While this study provides temporal validation of mNR as a biomarker, we acknowledge a number of limitations. Firstly, this represents a single-center study with a degree of subjectivity inherent to all imaging studies (although one subject to a rigorous MDT process); whether these findings can be generalized to other centers and imaging platforms is not clear. However, similar results have been reported from Japan [27] following largely platinum-based NAC as a marker of overall survival (although recurrence was not assessed). While we previously found no differences across reconstruction platforms [2], these, and other variables (such as NAC regimen) inevitable of evolving practice, may exert subtle effects we were unable to identify. We were also unable to reliably adjust for adjuvant therapy, and there may be additional factors that we have failed to identify. Secondly, detection biases have been introduced by “on-demand” investigations for recurrence rather than surveillance imaging. Thirdly, while we found consistent direction and sizes of effect for prognosis compared with our development cohort, we saw fewer patients overall with occult unresectable disease resulting in an abandoned resection.

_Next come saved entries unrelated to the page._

(** Fee and net amount split the amount of the shift. *)
Lemma fee_split reg s fee net : fees_ok reg → ss_amount s < 2 ^ 128 →
  compute_signal_fee reg s = Ok (fee, net) → fee + net = ss_amount s.
Proof.
  intros Hok Ha. unfold compute_signal_fee, registry_get.
  destruct (reg !! ss_domain s) as [p|] eqn:Hp; [|done].
  destruct (fee_policy p) as [flat|bp|] eqn:Hf.
  - destruct (N.ltb_spec (ss_amount s) flat); [done|]. intros [= <- <-]. lia.
  - intros [= <- <-]. pose proof (Hok _ _ _ Hp Hf) as Hbp.
    set (q := sat_mul 128 (ss_amount s) bp / 10000).
    assert (q ≤ ss_amount s).
    { unfold q. apply N.Div0.div_le_upper_bound. pose proof (sat_mul_le 128 (ss_amount s) bp). nia. }
    rewrite wsub_small by lia. lia.
  - intros [= <- <-]. lia.
Qed.

(** What it takes for a node to be settled. *)
Definition settleable (h : N) : Prop :=
  ∃ n pk, nodes (dag o) !! h = Some n ∧ applied n = false ∧ is_rejected (status n) = false
    ∧ keys !! ss_from (node_shift n) = Some pk ∧ ss_verify_signature (node_shift n) pk = true.

(** One turn of the loop: skipped, refused, or a transfer of a settleable shift. *)
Inductive settle_turn (s : Settlement) (h : N) : Settlement → Prop :=
  | st_skip : settle_turn s h s
  | st_refuse e : settle_turn s h (refuse s e)
  | st_transfer n fee net s' : nodes (dag o) !! h = Some n → settleable h →
      compute_signal_fee (domain_registry o) (node_shift n) = Ok (fee, net) →
      ss_amount (node_shift n) ≤ default 0 (simulated s !! ss_from (node_shift n)) →
      transfer s h (node_shift n) fee net = Some s' → settle_turn s h s'.

Lemma settle_shift_turn s h : is_Some (nodes (dag o) !! h) →
  (∀ n, nodes (dag o) !! h = Some n → ss_amount (node_shift n) ≠ 0) →
  ∃ s', settle_shift o keys s h = Some s' ∧ settle_turn s h s'.
Proof.
  intros [n Hn] Ha. specialize (Ha n Hn). unfold settle_shift. rewrite Hn. cbn [mbind option_bind].
  destruct (is_rejected (status n)) eqn:Hr; [eexists; split; [done|constructor]|].
  destruct (applied n) eqn:Hap; [eexists; split; [done|constructor]|]. cbn [orb].
  destruct (keys !! ss_from (node_shift n)) as [pk|] eqn:Hk; [|eexists; split; [done|constructor]].
  destruct (ss_verify_signature (node_shift n) pk) eqn:Hv; cbn [negb];
    [|eexists; split; [done|constructor]].
  destruct (registry_get _ _) as [p|]; [|eexists; split; [done|constructor]].
  destruct (_ && _); [eexists; split; [done|constructor]|].
  destruct (compute_signal_fee _ _) as [[fee net]|] eqn:Hf; [|eexists; split; [done|constructor]].
  destruct (N.ltb_spec (default 0 (simulated s !! ss_from (node_shift n))) (ss_amount (node_shift n)));
    [eexists; split; [done|constructor]|].
  destruct (simulated s !! ss_from (node_shift n)) as [b|] eqn:Hb; cbn in H; [|lia].
  assert (Hset : settleable h) by (exists n, pk; by rewrite Hap, Hr).
  eexists. split; [unfold transfer; rewrite Hb; cbn; reflexivity|].
  eapply st_transfer; [done|done|done| |]; [by rewrite Hb|]. unfold transfer. by rewrite Hb.
Qed.

(** The books of the loop: balances and fees, and which shifts were settled. *)
Record settle_inv (order : list N) (s : Settlement) : Prop := {
  sv_total : fees_ok (domain_registry o) → msum (dag_balances (dag o)) < 2 ^ 128 →
    msum (simulated s) + total_fees s = msum (dag_balances (dag o));
  sv_settled : ∀ h, h ∈ settled s → h ∈ order ∧ settleable h;
  sv_nodup : NoDup (settled s);
  sv_keys : ∀ a, is_Some (dag_balances (dag o) !! a) → is_Some (simulated s !! a);
}.

Lemma transfer_total s h shift fee net s' :
  transfer s h shift fee net = Some s' → fee + net = ss_amount shift →
  ss_amount shift ≤ default 0 (simulated s !! ss_from shift) →
  msum (simulated s) + total_fees s < 2 ^ 128 →
  msum (simulated s') + total_fees s' = msum (simulated s) + total_fees s.
Proof.
  unfold transfer. intros Ht Hs Ha Hlt. destruct (simulated s !! ss_from shift) as [b|] eqn:Hb; [|done].
  cbn in Ht, Ha. injection Ht as <-. cbn [simulated total_fees].
  pose proof (msum_lookup_le (simulated s) (ss_from shift)) as Hle. rewrite Hb in Hle. cbn in Hle.
  rewrite wsub_small by lia.
  pose proof (msum_insert (simulated s) (ss_from shift) (b - ss_amount shift)) as Em.
  rewrite Hb in Em. cbn in Em. rewrite msum_entry_add by lia. rewrite sat_add_exact by lia. lia.
Qed.

Lemma transfer_keys s h shift fee net s' : transfer s h shift fee net = Some s' →
  settled s' = settled s ++ [h] ∧ ∀ a, is_Some (simulated s !! a) → is_Some (simulated s' !! a).
Proof.
  unfold transfer. destruct (simulated s !! ss_from shift) as [b|]; [|done]. cbn. intros [= <-].
  split; [done|]. intros a Ha. cbn. unfold entry_add. rewrite !lookup_insert_is_Some.
  destruct (decide (ss_to shift = a)), (decide (ss_from shift = a)); auto.
Qed.

Lemma settle_turn_inv order s h s' : h ∉ order →
  settle_inv order s → settle_turn s h s' → settle_inv (order ++ [h]) s'.
Proof.
  intros Hh [H1 H2 H3 H4] Hs. assert (H2' : ∀ g, g ∈ settled s → g ∈ order ++ [h] ∧ settleable g).
  { intros g Hg. destruct (H2 g Hg). split; [|done]. apply elem_of_app. by left. }
  destruct Hs as [|e|n fee net s' Hn Hset Hf Ha Ht]; [by split|by split|].
  destruct (transfer_keys _ _ _ _ _ _ Ht) as [Es Hk]. split.
  - intros Hok Hlt. rewrite <- (H1 Hok Hlt). rewrite <- (H1 Hok Hlt) in Hlt.
    apply (transfer_total s h (node_shift n) fee net s'); [done| |done|done].
    apply (fee_split (domain_registry o)); [done| |done].
    pose proof (msum_lookup_le (simulated s) (ss_from (node_shift n))). lia.
  - intros g. rewrite Es. intros [Hg| ->%list_elem_of_singleton]%elem_of_app; [by apply H2'|].
    split; [|done]. apply elem_of_app. right. by left.
  - rewrite Es. apply NoDup_app. split; [done|]. split; [|apply NoDup_singleton].
    intros g Hg ->%list_elem_of_singleton. by apply Hh, H2.
  - intros a Hka. by apply Hk, H4.
Qed.

Lemma settle_spec order : NoDup order → (∀ h, h ∈ order → is_Some (nodes (dag o) !! h)) →
  (∀ h n, nodes (dag o) !! h = Some n → ss_amount (node_shift n) ≠ 0) →
  ∃ s, settle o keys order = Some s ∧ settle_inv order s.
Proof.
  intros Hnd Hin Ha. unfold settle. set (s0 := {| simulated := _ |}).
  assert (H0 : settle_inv [] s0).
  { split; unfold s0; cbn [simulated total_fees settled]; [intros; lia| |constructor|done].
    by intros h ?%elem_of_nil. }
  clearbody s0. change order with ([] ++ order) in Hnd.
  change (settle_inv order) with (settle_inv ([] ++ order)).
  revert s0 H0 Hnd Hin. generalize (@nil N) as pre.
  induction order as [|h order IH]; intros pre s0 H0 Hnd Hin; cbn [fold_opt].
  { exists s0. split; [done|]. by rewrite app_nil_r. }
  destruct (settle_shift_turn s0 h) as (s1 & E1 & Ht); [apply Hin; by left|intros n; apply Ha|].
  rewrite E1. cbn [mbind option_bind].
  assert (Hh : h ∉ pre) by (intros Hp; apply NoDup_app in Hnd as (_ & Hd & _); by apply (Hd h Hp); left).
  replace (pre ++ h :: order) with ((pre ++ [h]) ++ order) in * by by rewrite <- app_assoc.
  apply IH; [by eapply settle_turn_inv|done|]. intros g Hg. apply Hin. by right.
Qed.
End settlement.

(** ** What the stages do to the DAG *)

(** [d'] extends [d]: still a DAG the node can build, its new nodes satisfy [P], no node is
    lost and none becomes unapplied. *)
Record dag_ext {C : Crypto} (P : N → StatefulShift → Prop) (d d' : VectorClockDag) : Prop := {
  dx_reachable : dag_reachable d → dag_reachable d';
  dx_back : dag_reachable d → ∀ h n', nodes d' !! h = Some n' →
    (∃ n, nodes d !! h = Some n ∧ node_shift n = node_shift n') ∨ P h (node_shift n');
  dx_forth : dag_reachable d → ∀ h n, nodes d !! h = Some n →
    ∃ n', nodes d' !! h = Some n' ∧ (applied n = true → applied n' = true);
}.

Section extension.
Context {C : Crypto} (P : N → StatefulShift → Prop).

Lemma dag_ext_refl d : dag_ext P d d.
Proof. split; eauto. Qed.

Lemma dag_ext_trans d1 d2 d3 : dag_ext P d1 d2 → dag_ext P d2 d3 → dag_ext P d1 d3.
Proof.
  intros [R1 B1 F1] [R2 B2 F2]. split; [auto| |]; intros Hr h n Hn.
  - destruct (B2 (R1 Hr) h n Hn) as [(n2 & H2 & E2)|Hp]; [|by right].
    destruct (B1 Hr h n2 H2) as [(n1 & H1 & E1)|Hp]; [left; exists n1; by rewrite E1|].
    right. by rewrite <- E2.
  - destruct (F1 Hr h n Hn) as (n2 & H2 & A2). destruct (F2 (R1 Hr) h n2 H2) as (n3 & H3 & A3). eauto.
Qed.

Lemma dag_ext_weaken (Q : N → StatefulShift → Prop) d d' :
  (∀ h s, P h s → Q h s) → dag_ext P d d' → dag_ext Q d d'.
Proof. intros Hpq [R B F]. split; [done| |done]. intros Hr h n Hn. destruct (B Hr h n Hn); auto. Qed.

Lemma dag_ext_map d d' : (dag_reachable d → dag_reachable d') →
  (∀ h n', nodes d' !! h = Some n' → ∃ n, nodes d !! h = Some n ∧ node_shift n = node_shift n') →
  (∀ h n, nodes d !! h = Some n → ∃ n', nodes d' !! h = Some n' ∧ (applied n = true → applied n' = true)) →
  dag_ext P d d'.
Proof. intros HR HB HF. split; auto. Qed.

Lemma dag_ext_alter d h f : (dag_reachable d → dag_reachable (with_nodes d (alter f h (nodes d)))) →
  (∀ n, node_shift (f n) = node_shift n ∧ (applied n = true → applied (f n) = true)) →
  dag_ext P d (with_nodes d (alter f h (nodes d))).
Proof.
  intros HR Hf. apply dag_ext_map; [done| |]; cbn [nodes with_nodes]; intros g n.
  - rewrite lookup_alter_Some. intros [(<- & m & Hm & ->)|[_ Hm]]; [|by exists n].
    exists m. by rewrite (proj1 (Hf m)).
  - intros Hn. destruct (decide (h = g)) as [<-|]; [|exists n; by rewrite lookup_alter_ne].
    exists (f n). rewrite lookup_alter_eq, Hn. split; [done|apply Hf].
Qed.

Lemma dag_ext_status d h st : dag_ext P d (set_status d h st).
Proof. apply dag_ext_alter; [apply dr_status|done]. Qed.
Lemma dag_ext_applied d h : dag_ext P d (mark_applied d h).
Proof. apply dag_ext_alter; [apply dr_applied|done]. Qed.
Lemma dag_ext_balances d b : dag_ext P d (with_dag_balances d b).
Proof. split; [apply dr_balances| |]; cbn; eauto. Qed.

Lemma dag_ext_promote d t : dag_ext P d (promote_all d t).
Proof.
  apply dag_ext_map; [apply dr_promote| |]; cbn [promote_all nodes with_nodes]; intros h n.
  - rewrite lookup_fmap, fmap_Some. intros (m & Hm & ->). exists m. split; [done|].
    unfold promote_node. by destruct (promotable t m).
  - intros Hn. rewrite lookup_fmap, Hn. cbn. eexists. split; [done|].
    unfold promote_node. by destruct (promotable t n).
Qed.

This probably reflects improvements in care with time, and hence while the association persisted, its effect size is likely to be less accurate, and requires further validation.

In conclusion, in a cohort of 200 patients immediately consecutive to our discovery cohort, we found lack of a complete mNR (i.e., the development or persistence of avid nodes despite NAC) to again be an independent and seemingly consistent marker of disease progression, recurrence, and death after surgery. This temporal validation provides supportive evidence justifying the assessment of mNR as a new candidate biomarker for these endpoints in external validation sets. If supported, mNR might represent a new mechanism by which to both risk stratify patients and personalize therapy with esophageal and GEJ cancer.